**Task goal:**
Your response should reproduce every line of the entries that contains the word "Import".
◇ ◇ ◇
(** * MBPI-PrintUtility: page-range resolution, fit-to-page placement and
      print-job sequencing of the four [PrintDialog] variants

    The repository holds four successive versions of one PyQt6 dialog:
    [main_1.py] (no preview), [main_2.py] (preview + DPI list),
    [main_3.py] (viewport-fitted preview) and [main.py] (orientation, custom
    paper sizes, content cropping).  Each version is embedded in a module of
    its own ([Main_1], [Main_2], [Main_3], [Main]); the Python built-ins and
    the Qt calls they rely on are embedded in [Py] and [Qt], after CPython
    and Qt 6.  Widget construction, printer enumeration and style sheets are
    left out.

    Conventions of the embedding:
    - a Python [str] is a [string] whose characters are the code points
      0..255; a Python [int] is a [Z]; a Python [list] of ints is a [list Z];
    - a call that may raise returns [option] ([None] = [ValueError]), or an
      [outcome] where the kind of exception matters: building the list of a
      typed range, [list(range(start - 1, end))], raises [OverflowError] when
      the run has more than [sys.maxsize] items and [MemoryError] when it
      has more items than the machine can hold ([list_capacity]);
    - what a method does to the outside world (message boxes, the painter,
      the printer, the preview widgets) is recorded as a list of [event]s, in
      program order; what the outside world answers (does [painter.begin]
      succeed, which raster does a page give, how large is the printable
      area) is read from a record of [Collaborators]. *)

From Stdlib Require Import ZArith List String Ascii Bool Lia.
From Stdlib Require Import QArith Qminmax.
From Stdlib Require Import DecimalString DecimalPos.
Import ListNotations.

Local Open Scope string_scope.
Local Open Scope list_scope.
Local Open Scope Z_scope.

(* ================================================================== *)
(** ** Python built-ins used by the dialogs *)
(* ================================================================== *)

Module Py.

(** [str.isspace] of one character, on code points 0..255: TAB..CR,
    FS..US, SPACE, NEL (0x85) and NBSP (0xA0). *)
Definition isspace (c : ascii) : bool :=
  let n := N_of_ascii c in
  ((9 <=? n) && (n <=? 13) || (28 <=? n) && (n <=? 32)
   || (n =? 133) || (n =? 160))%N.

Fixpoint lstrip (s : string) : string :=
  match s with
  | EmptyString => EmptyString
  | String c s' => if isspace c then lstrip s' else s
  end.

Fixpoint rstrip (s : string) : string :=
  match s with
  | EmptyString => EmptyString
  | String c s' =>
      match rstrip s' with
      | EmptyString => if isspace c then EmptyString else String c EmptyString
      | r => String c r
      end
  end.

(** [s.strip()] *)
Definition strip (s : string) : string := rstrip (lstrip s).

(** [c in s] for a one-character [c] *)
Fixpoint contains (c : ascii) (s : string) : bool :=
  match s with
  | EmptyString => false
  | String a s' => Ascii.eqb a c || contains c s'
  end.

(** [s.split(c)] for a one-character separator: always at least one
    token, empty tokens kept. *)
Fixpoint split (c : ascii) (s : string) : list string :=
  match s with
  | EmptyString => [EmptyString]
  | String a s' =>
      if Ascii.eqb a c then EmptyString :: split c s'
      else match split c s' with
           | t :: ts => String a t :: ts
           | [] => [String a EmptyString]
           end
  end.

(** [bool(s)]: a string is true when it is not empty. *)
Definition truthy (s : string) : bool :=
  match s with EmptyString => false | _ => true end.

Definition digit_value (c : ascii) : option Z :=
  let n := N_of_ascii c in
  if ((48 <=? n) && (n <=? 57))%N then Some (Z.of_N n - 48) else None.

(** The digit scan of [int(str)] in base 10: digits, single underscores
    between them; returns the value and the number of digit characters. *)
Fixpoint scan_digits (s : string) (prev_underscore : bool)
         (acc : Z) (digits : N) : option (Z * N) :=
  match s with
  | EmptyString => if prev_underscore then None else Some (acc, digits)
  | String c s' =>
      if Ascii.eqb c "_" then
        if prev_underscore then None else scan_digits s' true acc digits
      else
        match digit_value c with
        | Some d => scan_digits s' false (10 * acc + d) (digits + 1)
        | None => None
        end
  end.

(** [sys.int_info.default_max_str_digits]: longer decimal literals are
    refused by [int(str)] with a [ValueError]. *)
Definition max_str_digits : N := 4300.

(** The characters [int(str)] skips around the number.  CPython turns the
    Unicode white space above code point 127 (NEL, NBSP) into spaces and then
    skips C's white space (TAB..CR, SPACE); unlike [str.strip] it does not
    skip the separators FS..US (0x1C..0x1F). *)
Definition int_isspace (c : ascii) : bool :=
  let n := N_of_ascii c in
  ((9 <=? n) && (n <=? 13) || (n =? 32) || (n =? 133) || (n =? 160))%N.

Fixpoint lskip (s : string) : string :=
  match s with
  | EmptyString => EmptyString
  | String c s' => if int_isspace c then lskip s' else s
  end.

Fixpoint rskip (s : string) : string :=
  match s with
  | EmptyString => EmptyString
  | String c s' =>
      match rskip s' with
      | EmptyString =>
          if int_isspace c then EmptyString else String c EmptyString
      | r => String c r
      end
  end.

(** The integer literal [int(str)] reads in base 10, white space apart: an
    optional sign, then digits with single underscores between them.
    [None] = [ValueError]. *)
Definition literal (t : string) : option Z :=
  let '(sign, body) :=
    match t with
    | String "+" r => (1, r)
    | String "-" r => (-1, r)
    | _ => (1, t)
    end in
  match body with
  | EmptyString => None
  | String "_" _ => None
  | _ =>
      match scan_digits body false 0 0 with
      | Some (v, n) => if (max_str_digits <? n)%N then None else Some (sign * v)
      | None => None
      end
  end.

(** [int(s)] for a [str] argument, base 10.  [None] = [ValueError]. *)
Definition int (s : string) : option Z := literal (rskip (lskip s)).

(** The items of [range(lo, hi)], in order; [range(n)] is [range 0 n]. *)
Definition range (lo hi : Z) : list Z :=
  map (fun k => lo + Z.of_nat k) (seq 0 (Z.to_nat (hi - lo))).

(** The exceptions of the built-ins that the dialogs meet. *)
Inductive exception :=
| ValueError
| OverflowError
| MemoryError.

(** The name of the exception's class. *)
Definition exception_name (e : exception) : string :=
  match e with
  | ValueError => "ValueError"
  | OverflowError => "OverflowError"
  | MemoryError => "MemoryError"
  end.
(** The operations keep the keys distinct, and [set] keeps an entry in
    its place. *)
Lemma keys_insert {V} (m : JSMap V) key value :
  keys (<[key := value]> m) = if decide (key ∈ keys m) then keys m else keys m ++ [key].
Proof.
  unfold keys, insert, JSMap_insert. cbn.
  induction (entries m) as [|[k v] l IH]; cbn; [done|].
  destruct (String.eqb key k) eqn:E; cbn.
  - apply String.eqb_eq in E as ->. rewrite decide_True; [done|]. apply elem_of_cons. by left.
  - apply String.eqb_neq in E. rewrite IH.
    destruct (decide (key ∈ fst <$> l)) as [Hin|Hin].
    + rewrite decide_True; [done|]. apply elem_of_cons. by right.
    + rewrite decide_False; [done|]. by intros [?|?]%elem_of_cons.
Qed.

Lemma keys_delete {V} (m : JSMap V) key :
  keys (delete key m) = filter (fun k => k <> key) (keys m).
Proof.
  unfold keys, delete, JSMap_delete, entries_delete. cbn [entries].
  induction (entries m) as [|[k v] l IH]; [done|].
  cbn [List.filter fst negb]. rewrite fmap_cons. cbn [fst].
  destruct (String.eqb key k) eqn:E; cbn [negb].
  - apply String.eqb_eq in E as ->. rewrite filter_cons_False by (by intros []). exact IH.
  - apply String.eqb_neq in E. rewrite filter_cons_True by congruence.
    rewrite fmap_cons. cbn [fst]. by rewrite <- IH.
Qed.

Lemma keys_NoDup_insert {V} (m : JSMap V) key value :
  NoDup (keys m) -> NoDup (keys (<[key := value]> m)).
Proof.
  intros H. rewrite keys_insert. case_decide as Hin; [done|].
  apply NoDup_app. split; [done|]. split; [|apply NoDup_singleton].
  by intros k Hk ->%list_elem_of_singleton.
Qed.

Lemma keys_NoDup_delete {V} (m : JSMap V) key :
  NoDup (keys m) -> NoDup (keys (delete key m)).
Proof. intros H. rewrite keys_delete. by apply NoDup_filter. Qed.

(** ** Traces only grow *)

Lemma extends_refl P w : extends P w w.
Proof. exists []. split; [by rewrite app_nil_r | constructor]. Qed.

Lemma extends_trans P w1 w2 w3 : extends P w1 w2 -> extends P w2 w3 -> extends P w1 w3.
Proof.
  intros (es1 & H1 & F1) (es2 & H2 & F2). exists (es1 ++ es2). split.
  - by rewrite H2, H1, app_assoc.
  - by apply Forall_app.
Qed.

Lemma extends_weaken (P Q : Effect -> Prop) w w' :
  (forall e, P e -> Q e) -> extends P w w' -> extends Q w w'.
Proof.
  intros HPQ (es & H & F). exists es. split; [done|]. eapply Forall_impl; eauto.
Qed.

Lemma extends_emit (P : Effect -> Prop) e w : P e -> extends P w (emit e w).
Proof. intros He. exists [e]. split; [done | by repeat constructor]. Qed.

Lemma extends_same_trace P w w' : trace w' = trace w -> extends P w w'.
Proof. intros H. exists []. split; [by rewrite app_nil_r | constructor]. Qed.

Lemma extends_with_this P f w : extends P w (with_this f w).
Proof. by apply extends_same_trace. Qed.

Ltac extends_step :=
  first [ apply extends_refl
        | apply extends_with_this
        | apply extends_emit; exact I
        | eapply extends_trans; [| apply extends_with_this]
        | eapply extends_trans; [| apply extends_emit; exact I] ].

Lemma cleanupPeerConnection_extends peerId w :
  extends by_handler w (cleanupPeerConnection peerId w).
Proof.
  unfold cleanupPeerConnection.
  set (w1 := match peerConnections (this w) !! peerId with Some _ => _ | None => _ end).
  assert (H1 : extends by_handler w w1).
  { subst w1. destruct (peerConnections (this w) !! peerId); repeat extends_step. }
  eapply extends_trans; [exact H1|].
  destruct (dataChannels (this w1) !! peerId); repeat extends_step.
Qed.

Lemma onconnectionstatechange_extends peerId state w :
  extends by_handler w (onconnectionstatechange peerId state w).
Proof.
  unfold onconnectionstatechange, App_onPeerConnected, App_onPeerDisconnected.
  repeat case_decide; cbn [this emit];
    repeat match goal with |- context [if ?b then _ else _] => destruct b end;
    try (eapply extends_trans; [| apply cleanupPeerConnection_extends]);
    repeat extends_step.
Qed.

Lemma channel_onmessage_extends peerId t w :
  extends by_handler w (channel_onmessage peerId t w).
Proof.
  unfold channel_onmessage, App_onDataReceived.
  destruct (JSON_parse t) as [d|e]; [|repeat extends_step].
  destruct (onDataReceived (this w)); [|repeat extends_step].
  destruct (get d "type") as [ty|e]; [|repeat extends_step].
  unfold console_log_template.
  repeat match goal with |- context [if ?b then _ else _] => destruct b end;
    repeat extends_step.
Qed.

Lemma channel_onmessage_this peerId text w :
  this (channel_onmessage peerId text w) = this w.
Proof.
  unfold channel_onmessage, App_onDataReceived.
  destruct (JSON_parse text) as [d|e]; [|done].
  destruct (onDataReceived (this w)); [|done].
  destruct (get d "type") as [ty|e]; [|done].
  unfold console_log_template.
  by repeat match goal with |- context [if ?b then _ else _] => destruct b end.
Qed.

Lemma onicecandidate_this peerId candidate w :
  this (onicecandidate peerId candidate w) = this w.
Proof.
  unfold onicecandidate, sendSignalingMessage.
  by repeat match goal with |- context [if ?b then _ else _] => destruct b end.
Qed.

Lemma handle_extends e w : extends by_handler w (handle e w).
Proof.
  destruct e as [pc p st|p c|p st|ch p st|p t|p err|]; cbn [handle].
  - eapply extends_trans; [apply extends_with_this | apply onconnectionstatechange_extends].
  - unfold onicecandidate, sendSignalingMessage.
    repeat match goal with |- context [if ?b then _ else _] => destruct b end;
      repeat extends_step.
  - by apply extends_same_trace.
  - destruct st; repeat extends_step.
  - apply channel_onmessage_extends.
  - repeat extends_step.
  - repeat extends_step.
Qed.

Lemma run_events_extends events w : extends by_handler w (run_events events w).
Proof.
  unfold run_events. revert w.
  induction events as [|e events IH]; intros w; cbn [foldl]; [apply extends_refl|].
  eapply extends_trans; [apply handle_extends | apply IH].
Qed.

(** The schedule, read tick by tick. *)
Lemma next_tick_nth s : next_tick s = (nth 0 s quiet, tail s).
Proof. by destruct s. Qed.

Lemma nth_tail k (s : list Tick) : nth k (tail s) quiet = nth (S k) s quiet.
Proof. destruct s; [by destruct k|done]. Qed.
◇ ◇ ◇
**Exercise answer:**
From Stdlib Require Import ZArith List String Ascii Bool Lia.
From Stdlib Require Import QArith Qminmax.
From Stdlib Require Import DecimalString DecimalPos.
Import ListNotations.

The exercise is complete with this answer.